§ AIM OF THE TASK
Wherever "accepted" turns up in the entries, copy out the line that holds it.

§ EXERCISE DATA
(** After [delete_collection] has returned, opening the same name gives a
    fresh empty collection with a newly written [name.txt]: no old data
    is revived. *)
Theorem delete_then_open_is_fresh f f' name safe s s' :
  NameCodec.quote name = Ok safe →
  index_dir (self s) = index_dir_of safe →
  delete_collection f s = (s', Ok ()) →
  mkdir_fails f' = false → name_write_fails f' = false →
  index_write_fails f' = false → metadata_write_fails f' = false →
  (new_VectorStore f' name (fs s')).2 = Ok (created name (index_dir_of safe))
  ∧ sidecar (new_VectorStore f' name (fs s')).1 (index_dir_of safe)
    = Some name.
Proof.
  intros Hq Hdir (Hself & Hgone)%delete_collection_Ok_inv Hmk Hnw Hiw Hmw.
  rewrite Hdir in Hgone.
  rewrite (open_create_run f' name safe (fs s') Hq Hmk Hnw Hiw Hmw).
  2: { unfold index_exists. by rewrite Hgone. }
  cbn [fst snd]. split; [done|]. unfold sidecar.
  rewrite lookup_insert_eq, Hgone. done.
Qed.

(** *** Unreadable files *)

(** Opening a collection whose index file and metadata file both exist
    while one of them cannot be read raises, and leaves both files as
    they are: unreadable data is never replaced by a fresh collection. *)
Theorem open_unreadable_collection_raises f name safe m (d : Dir float32) :
  NameCodec.quote name = Ok safe →
  mkdir_fails f = false → name_write_fails f = false →
  let dir := index_dir_of safe in
  m !! dir = Some d →
  is_Some (index_faiss d) → is_Some (metadata_pkl d) →
  index_faiss d = Some Corrupt ∨ metadata_pkl d = Some Corrupt →
  let r := new_VectorStore f name m in
  (∃ e, r.2 = Raise e)
  ∧ r.1 !! dir ≫= index_faiss = index_faiss d
  ∧ r.1 !! dir ≫= metadata_pkl = metadata_pkl d.
Proof.
  intros Hq Hmk Hnw dir Hd [bi Hbi] [bm Hbm] Hbad r. subst r.
  unfold new_VectorStore, __init__, mbind, M_bind, lift,
    get_self, get_fs, put_self, put_fs, raise, mret, M_ret.
  repeat change (option_bind _ _ ?g ?x) with (x ≫= g).
  rewrite Hq, Hmk. cbn [self fs blank dimension index metadata_list]. fold dir.
  set (m1 := mkdir_p dir m).
  pose proof (mkdir_p_lookup_same dir m) as Hd1. fold m1 in Hd1.
  rewrite Hd in Hd1. cbn [default] in Hd1.
  assert (∀ m2 (d2 : Dir float32), m2 !! dir = Some d2 →
            index_faiss d2 = index_faiss d → metadata_pkl d2 = metadata_pkl d →
            let s2 := {| self := {| collection_name := name; index_dir := dir;
                                    dimension := None;
                                    index := {| dim := 0; xb := [] |};
                                    metadata_list := [] |};
                         fs := m2 |} in
            let r := (if index_exists m2 dir && metadata_exists m2 dir
                      then _load_index else _create_index f) s2 in
            (∃ e, r.2 = Raise e) ∧ fs r.1 = m2) as Hload.
  { intros m2 d2 Hd2 Hi2 Hm2 s2 r. subst r s2.
    unfold index_exists, metadata_exists. rewrite Hd2.
    cbn [mbind option_bind]. rewrite Hi2, Hm2, Hbi, Hbm.
    rewrite !bool_decide_eq_true_2 by by eexists. cbn [andb].
    unfold _load_index, mbind, M_bind, get_self, get_fs, put_self, raise.
    repeat change (option_bind _ _ ?g ?x) with (x ≫= g).
    cbn [self fs index_dir]. rewrite Hd2. cbn [mbind option_bind].
    rewrite Hi2, Hm2, Hbi, Hbm.
    destruct bi as [ix|]; [|by eauto]. cbn [self fs index_dir set_index].
    destruct bm as [l|]; [|by eauto].
    destruct Hbad as [Hbad|Hbad]; congruence. }
  unfold name_exists. rewrite Hd1. cbn [mbind option_bind]. unfold id.
  destruct (name_txt d) as [t|] eqn:Hn.
  - rewrite bool_decide_eq_true_2 by by eexists. cbn [self fs].
    destruct (Hload m1 d Hd1 eq_refl eq_refl) as [[e He] Hfs].
    cbv zeta in He, Hfs.
    destruct (_ {| self := _; fs := m1 |}) as [s3 r3] eqn:E.
    cbn [fst snd] in *. subst r3. rewrite Hfs, Hd1.
    split; [by exists e | done].
  - rewrite bool_decide_eq_false_2 by (by intros [? ?]). rewrite Hnw.
    cbn [self fs].
    destruct (Hload (<[dir:=write_name name d]> m1) (write_name name d))
      as [[e He] Hfs]; [by rewrite lookup_insert_eq | done | done |].
    cbv zeta in He, Hfs.
    destruct (_ {| self := _; fs := <[dir:=_]> m1 |}) as [s3 r3] eqn:E.
    cbn [fst snd] in *. subst r3. rewrite Hfs, lookup_insert_eq.
    split; [by exists e | done].
Qed.

End lifecycle.

(** *** Concrete runs on [ZFlat] *)

Import ZFlat.

(** The collection [db] with an index file that cannot be read. *)
Lemma open_unreadable_collection_raises_witness :
  let r := new_VectorStore no_faults (py "db") unreadable_index in
  NameCodec.quote (py "db") = Ok (py "db")
  ∧ (∃ e, r.2 = Raise e)
  ∧ r.1 !! index_dir_of (py "db") ≫= index_faiss = Some Corrupt
  ∧ r.1 !! index_dir_of (py "db") ≫= metadata_pkl = Some (Valid []).
Proof.
  intros r.
  assert (NameCodec.quote (py "db") = Ok (py "db")) as Hq
    by (vm_compute; reflexivity).
  split; [exact Hq|].
  exact (open_unreadable_collection_raises no_faults (py "db") (py "db")
           unreadable_index
           {| name_txt := Some (py "db"); index_faiss := Some Corrupt;
              metadata_pkl := Some (Valid []) |}
           Hq eq_refl eq_refl eq_refl
           (ex_intro _ Corrupt eq_refl) (ex_intro _ (Valid []) eq_refl)
           (or_introl eq_refl)).
Defined.

(** The collection [db] opened in an empty working directory, twice. *)
Lemma first_open_creates_then_loads_witness :
  let m : gmap path (Dir Z) := ∅ in
  let r := new_VectorStore no_faults (py "db") m in
  NameCodec.quote (py "db") = Ok (py "db")
  ∧ m !! index_dir_of (py "db") = None
  ∧ r.2 = Ok (created (py "db") (index_dir_of (py "db")))
  ∧ sidecar r.1 (index_dir_of (py "db")) = Some (py "db")
  ∧ (new_VectorStore no_faults (py "db") r.1).2
    = Ok (loaded (py "db") (index_dir_of (py "db"))
            {| dim := 1536; xb := [] |} []).
Proof.
  intros m r.
  assert (NameCodec.quote (py "db") = Ok (py "db")) as Hq
    by (vm_compute; reflexivity).
  assert (m !! index_dir_of (py "db") = None) as Hnone by reflexivity.
  split; [exact Hq|]. split; [exact Hnone|].
  destruct (first_open_creates_then_loads no_faults no_faults (py "db")
              (py "db") m Hq eq_refl eq_refl eq_refl eq_refl eq_refl eq_refl
              Hnone) as (Hr & Hs & _ & _ & Hload).
  split; [exact Hr|]. split; [exact Hs | exact Hload].
Defined.

(** One chunk added to the saved empty collection, then reopened. *)
Lemma add_documents_then_reopen_witness :
  let docs := [doc "f" 0 [] [] 1 2] in
  let r := ZFlat.add_documents no_faults docs saved_empty in
  r.2 = Ok ()
  ∧ (new_VectorStore no_faults (py "db") (fs r.1)).2
    = Ok (loaded (py "db") (index_dir_of (py "db")) (index (self r.1))
            (metadata_list (self r.1)))
  ∧ length (xb (index (self r.1))) = 1%nat.
Proof.
  intros docs r.
  assert (NameCodec.quote (py "db") = Ok (py "db")) as Hq
    by (vm_compute; reflexivity).
  assert (Store.add_documents id no_faults docs saved_empty = (r.1, Ok ()))
    as Hadd by (vm_compute; reflexivity).
  split; [vm_compute; reflexivity|]. split; [|vm_compute; reflexivity].
  exact (add_documents_then_reopen id no_faults no_faults (py "db") (py "db")
           docs saved_empty r.1 Hq eq_refl Hadd eq_refl eq_refl).
Defined.

(** A two-dimensional embedding offered to a 1536-dimensional index. *)
Lemma add_documents_rejected_batch_changes_nothing_witness :
  let docs := [doc "f" 0 [] [] 1 2] in
  ¬ accepted (dim (index (self fresh_db))) docs
  ∧ ∃ e, ZFlat.add_documents no_faults docs fresh_db = (fresh_db, Raise e).
Proof.
  intros docs.
  assert (¬ accepted (dim (index (self fresh_db))) docs) as Hrej.
  { apply (bool_decide_eq_false_1 _). vm_compute. reflexivity. }
  split; [exact Hrej|].
  exact (add_documents_rejected_batch_changes_nothing id no_faults docs
           fresh_db Hrej).
Defined.


(** A second delete under an environment that refuses to remove
    directories. *)
Lemma delete_collection_twice_witness :
  let s' := (delete_collection no_faults saved_empty).1 in
  delete_collection no_faults saved_empty = (s', Ok ())
  ∧ delete_collection rmtree_refused s' = (s', Ok ()).
Proof.
  intros s'.
  assert (delete_collection no_faults saved_empty = (s', Ok ())) as Hdel
    by (vm_compute; reflexivity).
  split; [exact Hdel|].
  exact (delete_collection_twice no_faults rmtree_refused saved_empty s' Hdel).
Defined.

(** Five chunks on disk, deleted and opened again. *)
Lemma delete_then_open_is_fresh_witness :
  let s := {| self := store_of five_chunks; fs := mismatched |} in
  let s' := (delete_collection no_faults s).1 in
  delete_collection no_faults s = (s', Ok ())
  ∧ (new_VectorStore no_faults (py "db") (fs s')).2
    = Ok (created (py "db") (index_dir_of (py "db")))
  ∧ sidecar (new_VectorStore no_faults (py "db") (fs s')).1
      (index_dir_of (py "db"))
    = Some (py "db").
Proof.
  intros s s'.
  assert (NameCodec.quote (py "db") = Ok (py "db")) as Hq
    by (vm_compute; reflexivity).
  assert (delete_collection no_faults s = (s', Ok ())) as Hdel
    by (vm_compute; reflexivity).
  split; [exact Hdel|].
  exact (delete_then_open_is_fresh no_faults no_faults (py "db") (py "db")
           s s' Hq eq_refl Hdel eq_refl eq_refl eq_refl eq_refl).
Defined.

End StoreLifecycle.

(** ** Store: related chunks and ranking *)

Module SearchMore.
Import Store StoreFacts.

Section search_more.
Context {pyfloat float32 distance : Type}.
Context (to_float32 : pyfloat → float32).
Context (flat_search :
  Index float32 → list float32 → nat → result (list distance * list Z)).
Implicit Types (v : VectorStore float32)
  (distances : list distance) (indices : list Z).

§ ANSWER BOX
  ¬ accepted (dim (index (self fresh_db))) docs
  assert (¬ accepted (dim (index (self fresh_db))) docs) as Hrej.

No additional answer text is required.